Monday, Apr. 03, 1939
White Slavery
DESIGNS IN SCARLET--Courtney Ryley Cooper--Little, Brown ($2.75).
In a Dine & Dance joint between Kansas City and St. Louis a tall, dapper, bald customer tipped the pretty red-headed waitress 50-c-. She goggled archly. "Nobody's thrown that much money at me for two days." "Sweetheart," said the customer, "I'd like to throw more than that at you." Ten minutes later, heading for another joint on Route 40, this fast worker quoted the waitress's price to his chauffeur. "I'm supposed to come back for her at two-thirty," he said.
Not long afterward the same customer began joining marriage bureaus, get-acquainted and lonely-hearts clubs. He was, he lied, a middle-aged dairyman with $100,000. The answers poured in, mainly from women between 35 and 50 (80%, overweight)--nurses, stenographers, club women, even a few plane-owners. Unasked and unequivocally, one out of three offered physical surrender on sight.
The red-headed waitress is still waiting for that date. Waiting likewise in thousands of U. S. roadside taverns, "jook joints," "pig joints," barbecue stands, taxi-dance halls, are thousands of other "dating" waitresses, B (bar) girls, "carhops," itinerant prostitutes. The dairy farmer's correspondents are also wondering what happened to that good catch.
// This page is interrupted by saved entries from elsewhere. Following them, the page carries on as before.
Lemma add_writes_nil sv : add_writes sv [] = sv.
Proof. destruct sv. unfold add_writes. simpl. by rewrite app_nil_r. Qed.

Lemma call_handler_spec s sv args : call_handler s sv args = add_writes sv (responses s [args]).
Proof.
  destruct args as [[error ex] d]. unfold call_handler, on_execution. simpl.
  destruct (error_info_ops.has_error error), ex; simpl; by rewrite ?add_writes_nil.
Qed.

Lemma call_handlers_spec s calls sv :
  fold_left (call_handler s) calls sv = add_writes sv (responses s calls).
Proof.
  revert sv. induction calls as [|args calls IH]; intros sv; [by rewrite add_writes_nil|].
  change (args :: calls) with ([args] ++ calls). unfold responses. rewrite omap_app.
  change (fold_left (call_handler s) calls (call_handler s sv args) =
    add_writes sv (responses s [args] ++ responses s calls)).
  rewrite IH, call_handler_spec. unfold add_writes. simpl. by rewrite <-app_assoc.
Qed.

Lemma silent_call s sv info : call_handler s sv (info, false, None) = sv.
Proof. rewrite call_handler_spec. simpl. rewrite andb_false_r. apply add_writes_nil. Qed.

Lemma process_message_spec sv s data calls raised w :
  message_processor_ s data (world sv) = (calls, raised, w) →
  process_message sv s data = Some (add_writes (set_world sv w) (responses s calls), None).
Proof.
  intros Hp. unfold process_message. rewrite Hp, call_handlers_spec.
  by destruct raised as [[]|]; rewrite ?silent_call.
Qed.

(** ** Histories *)

(** The messages read and the messages processed, in order. Handlers may also be called later,
    from other threads. *)
Inductive server_history : helper → list (session * message_data) → list (session * message_data) → Prop :=
| server_new acceptors sv w :
    construct_base (Some ()) acceptors () w = Ok sv → server_history sv [] []
| server_start sv r p : server_history sv r p → server_history (ServerBase.start sv) r p
| server_stop sv r p : server_history sv r p → server_history (ServerBase.stop sv) r p
| server_accept sv r p a error s sv' e :
    server_history sv r p → on_accept sv a error s = (sv', e) → server_history sv' r p
| server_read sv r p s data sv' e :
    server_history sv r p → on_read sv s error_info_ops.no_error data = (sv', e) →
    server_history sv' (r ++ [(s, data)]) p
| server_read_error sv r p s error data sv' e :
    server_history sv r p → error_info_ops.has_error error = true →
    on_read sv s error data = (sv', e) → server_history sv' r p
| server_run sv r p t ts sv' e :
    server_history sv r p → tasks sv = t :: ts → run_task sv = Some (sv', e) →
    server_history sv' r (p ++ match t with process_task s d => [(s, d)] | remove_task _ => [] end)
| server_late sv r p s args :
    server_history sv r p → server_history (call_handler s sv args) r p.

(** The messages in the queue of the thread pool. *)
Definition queued (l : list (base_task message_data)) : list (session * message_data) :=
  omap (λ t, match t with process_task s d => Some (s, d) | remove_task _ => None end) l.

Lemma queued_app l l' : queued (l ++ l') = queued l ++ queued l'.
Proof. apply omap_app. Qed.

Lemma run_task_queued sv t ts sv' e :
  tasks sv = t :: ts → run_task sv = Some (sv', e) → tasks sv' = ts ∧ e = None.
Proof.
  intros Ht. unfold run_task, run_base_task. rewrite Ht. destruct t as [s d|s].
  - destruct (message_processor_ s d (world sv)) as [[calls raised] w] eqn:Ep.
    rewrite (process_message_spec (set_tasks sv ts) s d calls raised w Ep). by intros [= <- <-].
  - by intros [= <- <-].
Qed.

Lemma history_queued sv r p : server_history sv r p → r = p ++ queued (tasks sv).
Proof.
  induction 1 as [acceptors sv w Hc|sv r p _ IH|sv r p _ IH|sv r p a error s sv' e _ IH Ha
    |sv r p s data sv' e _ IH Hr|sv r p s error data sv' e _ IH He Hr|sv r p t ts sv' e _ IH Ht Hr
    |sv r p s args _ IH].
  - unfold construct_base in Hc. simpl in Hc. destruct (check_acceptors acceptors); [|done].
    by injection Hc as <-.
  - by rewrite base_start_tasks.
  - done.
  - unfold on_accept, on_accept_with in Ha. by destruct (error_info_ops.has_error error); injection Ha as <- _.
  - unfold on_read, base_on_read in Hr. injection Hr as <- _. simpl. by rewrite queued_app, IH, app_assoc.
  - unfold on_read, base_on_read in Hr. rewrite He in Hr. injection Hr as <- _. simpl.
    rewrite queued_app. simpl. by rewrite app_nil_r.
  - destruct (run_task_queued sv t ts sv' e Ht Hr) as [-> _]. rewrite IH, Ht, <-app_assoc. by destruct t.
  - rewrite call_handler_spec. done.
Qed.
End helper.
Arguments helper : clear implicits.

(** the server of the Python bindings contains what Python raises, and hides it: executing
    the function posted for a message never lets an exception out, so no thread of the pool is
    lost; the responses sent are exactly those that the processor passed to the handler before
    it returned or raised, in order; an exception adds none, so a request whose processing
    raises before it answers is never answered. *)
Theorem python_server_contains_exceptions {W}
    (processor : session → message_data → W → list handler_args * option exn * W)
    (sv : helper W) s data ts calls raised w :
  tasks sv = process_task s data :: ts → processor s data (world sv) = (calls, raised, w) →
  run_task processor sv = Some (add_writes (set_world (set_tasks sv ts) w) (responses s calls), None).
Proof.
  intros Ht Hp. unfold run_task, run_base_task. rewrite Ht. by eapply process_message_spec.
Qed.

(** every message that a session of the Python server delivers is processed once, in the
    order in which the messages were read, whatever the interleaving with accepted sessions,
    read errors, stops and late answers: the messages read are those processed followed by
    those in the queue, no exception leaves [on_read], and the session goes on being read. *)
Theorem python_server_in_order {W}
    (processor : session → message_data → W → list handler_args * option exn * W)
    (sv : helper W) r p :
  server_history processor sv r p →
  r = p ++ queued (tasks sv) ∧
  (∀ s data, on_read sv s error_info_ops.no_error data =
    (do_read (post sv (process_task s data)) s, None)) ∧
  (∀ sv' e, run_task processor sv = Some (sv', e) → e = None).
Proof.
  intros Hh. split; [by eapply history_queued|]. split; [done|]. intros sv' e Hr.
  destruct (tasks sv) as [|t ts] eqn:Et.
  - unfold run_task, run_base_task in Hr. rewrite Et in Hr. by injection Hr as _ <-.
  - by destruct (run_task_queued processor sv t ts sv' e Et Hr).
Qed.
(** Which entry of the stage table the failure is written to: the one
    that [current_stage] names when the graph raises, that is the stage of
    the last node that yielded, or "pending" when none has. *)
Lemma failure_marks_current_stage cid stream text d c1 :
  raised stream = Some text →
  (process_events utcnow capitalize cid (yielded stream) d).1 = false →
  campaigns (d_sm (process_events utcnow capitalize cid (yielded stream) d).2) !! cid
    = Some c1 →
  ∃ c', campaigns (d_sm (drive utcnow capitalize cid stream d).2) !! cid = Some c' ∧
        c_current_stage c' = c_current_stage c1 ∧
        se_status <$> c_stages c' !! c_current_stage c1 = Some (py "failed") ∧
        ∀ s, s ≠ c_current_stage c1 → c_stages c' !! s = c_stages c1 !! s.
Proof.
  intros Hraised Hrun Hc1. unfold drive.
  destruct (process_events utcnow capitalize cid (yielded stream) d) as [b d1].
  simpl in Hrun, Hc1. subst b. rewrite Hraised.
  unfold handle_failure, get_campaign. rewrite Hc1. cbn [snd].
  unfold modify_campaign, report, update_stage. cbn [d_sm campaigns].
  rewrite Hc1. cbn [campaigns]. rewrite lookup_alter_eq, lookup_insert_eq. simpl.
  eexists. split; [reflexivity|]. simpl. split_and!.
  - done.
  - by rewrite lookup_insert_eq.
  - intros s Hs. by rewrite lookup_insert_ne.
Qed.

(** *** The other ways a run ends *)

Lemma process_events_app cid events1 events2 d :
  process_events utcnow capitalize cid (events1 ++ events2) d
  = if (process_events utcnow capitalize cid events1 d).1
    then process_events utcnow capitalize cid events1 d
    else process_events utcnow capitalize cid events2
           (process_events utcnow capitalize cid events1 d).2.
Proof.
  revert d. induction events1 as [|event events1 IH]; intros d; [done|].
  cbn [app process_events].
  destruct (process_nodes utcnow capitalize cid event event d) as [[|] d1]; [done|].
  apply IH.
Qed.

Lemma stage_of_approval_eq : stage_of (py "approval") = py "approval".
Proof. vm_compute. reflexivity. Qed.

Lemma approval_ne_drafting : py "approval" ≠ py "drafting".
Proof. vm_compute. discriminate. Qed.

(** The approval interrupt.  When the approval node yields a state with
    drafts, after events that did not pause the driver, the run pauses:
    whatever the graph would yield or raise afterwards plays no part; the
    last two reports are "running" and "waiting" for the stage "approval";
    and the campaign holds the node's state, with the stage "approval"
    waiting. *)
Theorem approval_pauses cid before state rest raises d c1 :
  (process_events utcnow capitalize cid before d).1 = false →
  campaigns (d_sm (process_events utcnow capitalize cid before d).2) !! cid = Some c1 →
  truthy (get_or_none (py "drafts") state) = true →
  drive utcnow capitalize cid
    {| yielded := before ++ [(py "approval", state)] :: rest; raised := raises |} d
  = drive utcnow capitalize cid
      {| yielded := before ++ [[(py "approval", state)]]; raised := None |} d ∧
  (drive utcnow capitalize cid
     {| yielded := before ++ [(py "approval", state)] :: rest; raised := raises |} d).1
  = Paused ∧
  reports (process_events utcnow capitalize cid before d).2
    (drive utcnow capitalize cid
       {| yielded := before ++ [(py "approval", state)] :: rest; raised := raises |} d).2
  = [(py "approval", py "running"); (py "approval", py "waiting")] ∧
  ∃ c, campaigns
         (d_sm (drive utcnow capitalize cid
                  {| yielded := before ++ [(py "approval", state)] :: rest;
                     raised := raises |} d).2) !! cid = Some c ∧
       c_state c = state ∧
       c_status c = default (VStr (py "running")) (dict_get (py "status") state) ∧
       c_current_stage c = py "approval" ∧
       se_status <$> c_stages c !! py "approval" = Some (py "waiting").
Proof.
  intros Hrun Hc1 Hdrafts. unfold drive. cbn [yielded raised].
  rewrite !process_events_app, Hrun.
  set (d1 := (process_events utcnow capitalize cid before d).2) in *.
  cbn [process_events process_nodes]. rewrite stage_of_approval_eq.
  rewrite bool_decide_eq_true_2, Hdrafts by done. cbn [andb fst snd].
  split_and!; [done|done| |].
  - unfold mark_running. rewrite decide_False by apply approval_ne_drafting.
    assert (Hp : is_Some (campaigns (d_sm (set_drafting false d1)) !! cid))
      by (by eexists).
    pose proof (report_advances cid (py "approval") (py "running")
                  (py "Processing " ++ py "approval" ++ py "...")
                  (set_drafting false d1) Hp) as Ha1.
    set (d2 := report utcnow cid (py "approval") (py "running") _ _) in *.
    pose proof (store_state_advances cid state d2 (proj1 Ha1)) as Ha2.
    set (d3 := store_state cid state d2) in *.
    pose proof (report_advances cid (py "approval") (py "waiting")
                  (py "Waiting for user approval...") d3 (proj1 Ha2)) as Ha3.
    pose proof (advances_trans _ _ _ _ _ _ Ha1 (advances_trans _ _ _ _ _ _ Ha2 Ha3))
      as Hall.
    apply advances_reports in Hall. exact Hall.
  - unfold mark_running. rewrite decide_False by apply approval_ne_drafting.
    unfold report, store_state, update_stage, update_state, set_drafting.
    cbn [d_sm campaigns]. rewrite Hc1. cbn [campaigns].
    rewrite lookup_insert_eq. cbn [campaigns]. rewrite lookup_insert_eq.
    cbn [campaigns]. rewrite lookup_insert_eq.
    eexists. split; [reflexivity|]. simpl. split_and!; try done.
    by rewrite lookup_insert_eq.
Qed.

(** The end of the stream.  When the graph ends without raising and the
    driver did not pause, the campaign's status becomes "completed", with a
    last report "completed" for the stage "persistence", exactly when the
    stored state has the status "persisted"; otherwise the driver leaves
    the registry as the last node left it. *)
Theorem completes_when_persisted cid events d c1 :
  (process_events utcnow capitalize cid events d).1 = false →
  campaigns (d_sm (process_events utcnow capitalize cid events d).2) !! cid = Some c1 →
  (dict_get (py "status") (c_state c1) = Some (VStr (py "persisted")) →
   reports (process_events utcnow capitalize cid events d).2
     (drive utcnow capitalize cid {| yielded := events; raised := None |} d).2
   = [(py "persistence", py "completed")] ∧
   ∃ c, campaigns (d_sm (drive utcnow capitalize cid
                           {| yielded := events; raised := None |} d).2) !! cid
        = Some c ∧
        c_status c = VStr (py "completed") ∧ c_current_stage c = py "persistence") ∧
  (dict_get (py "status") (c_state c1) ≠ Some (VStr (py "persisted")) →
   (drive utcnow capitalize cid {| yielded := events; raised := None |} d).2
   = (process_events utcnow capitalize cid events d).2).
Proof.
  intros Hrun Hc1. unfold drive. cbn [yielded raised].
  destruct (process_events utcnow capitalize cid events d) as [b d1].
  simpl in Hrun, Hc1. subst b. cbn [fst snd].
  unfold final_update, get_campaign. rewrite Hc1. split.
  - intros ->. rewrite decide_True by done.
    assert (Hp : is_Some (campaigns (d_sm d1) !! cid)) by (by eexists).
    pose proof (report_advances cid (py "persistence") (py "completed")
                  (py "Campaign completed successfully") d1 Hp) as Ha.
    set (d2 := report utcnow cid (py "persistence") (py "completed") _ d1) in *.
    destruct (proj1 Ha) as [c2 Hc2]. split.
    + unfold reports, new_tasks, modify_campaign. cbn [d_sm tasks].
      apply advances_reports in Ha. exact Ha.
    + unfold modify_campaign. cbn [d_sm campaigns].
      rewrite lookup_alter_eq, Hc2. simpl. eexists. split; [reflexivity|].
      split; [done|]. simpl.
      unfold d2, report, update_stage in Hc2. cbn [d_sm] in Hc2.
      rewrite Hc1 in Hc2. cbn [campaigns] in Hc2.
      rewrite lookup_insert_eq in Hc2. by inversion Hc2.
  - intros Hne. destruct (dict_get (py "status") (c_state c1)) as [[| | | |s| |]|];
      try done.
    destruct (decide (s = py "persisted")) as [->|]; done.
Qed.

Lemma report_absent cid stage status message d :
  campaigns (d_sm d) !! cid = None →
  d_sm (report utcnow cid stage status message d) = d_sm d.
Proof. intros Hc. unfold report, update_stage. simpl. by rewrite Hc. Qed.

Lemma process_nodes_absent cid event items d :
  campaigns (d_sm d) !! cid = None →
  d_sm (process_nodes utcnow capitalize cid event items d).2 = d_sm d.
Proof.
  revert d. induction items as [|[node st] items IH]; intros d Hc; [done|].
  cbn [process_nodes].
  assert (H1 : d_sm (mark_running utcnow cid (stage_of node) d) = d_sm d).
  { unfold mark_running. destruct (decide _); [destruct (d_drafting d)|]; try done.
    - simpl. by apply report_absent.
    - by rewrite report_absent. }
  set (d1 := mark_running utcnow cid (stage_of node) d) in *.
  assert (H2 : d_sm (store_state cid st d1) = d_sm d).
  { unfold store_state, update_state. simpl. by rewrite H1, Hc. }
  set (d2 := store_state cid st d1) in *.
  destruct (_ && _).
  - cbn [snd]. rewrite report_absent; by rewrite H2.
  - assert (H3 : d_sm (mark_completed utcnow capitalize cid (stage_of node) event d2)
                 = d_sm d).
    { unfold mark_completed. destruct (_ || _); [|done].
      rewrite report_absent; by rewrite H2. }
    rewrite IH; by rewrite H3.
Qed.

Lemma process_events_absent cid events d :
  campaigns (d_sm d) !! cid = None →
  d_sm (process_events utcnow capitalize cid events d).2 = d_sm d.
Proof.
  revert d. induction events as [|event events IH]; intros d Hc; [done|].
  cbn [process_events].
  pose proof (process_nodes_absent cid event event d Hc) as H1.
  destruct (process_nodes utcnow capitalize cid event event d) as [[|] d1];
    simpl in *; [done|].
  rewrite IH; by rewrite H1.
Qed.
If they want to find out, let them read Designs in Scarlet. The customer was Courtney Ryley Cooper, onetime newsboy, salesman, marine, circus pressagent, vaudeville actor, star reporter, popular fiction writer and good pal of J. Edgar Hoover, who calls him "the best informed man on crime in the U. S." Author Cooper was merely propositioning women in order to make a first-hand survey of U. S. white slavery. (Sponsors: the F. B. I. and the Post Office Inspection Department.)
Main breeders of U. S. harlotry (and main subject of Designs in Scarlet) are Dine & Dance joints, liquor, tourist camps, obscenity peddlers. Author Cooper does not, however, neglect organized brothels nor the many ramifications of his subject--camp followers of the WPA, sex degeneracy, and worse. As in his previous crime writings (Here's To Crime, Ten Thousand Public Enemies), he is a powerful and even petrifying publicist. But he is, as ever, a highly confusing sociologist. Formerly Author Cooper denounced Prohibition as a main root of U. S. crime. But U. S. prostitution, which he considers worse than the liquor racket, he attributes mainly to Repeal. Taverns, he says, are brothel incubators; ex-bootleggers have turned syndicate white slavers, doing business on a nationwide scale (even in trailers).
The result, summed up for Author Cooper by a procurer: "A guy doesn't have to break a girl in any more. . . . That's all old stuff now." Cooper's harrowing corroboration: Chicago's Cicero Danny has 500 girls under 18 on his waiting list. Cooper's conclusion: Localize the infection by restoring the old supervised red-light districts.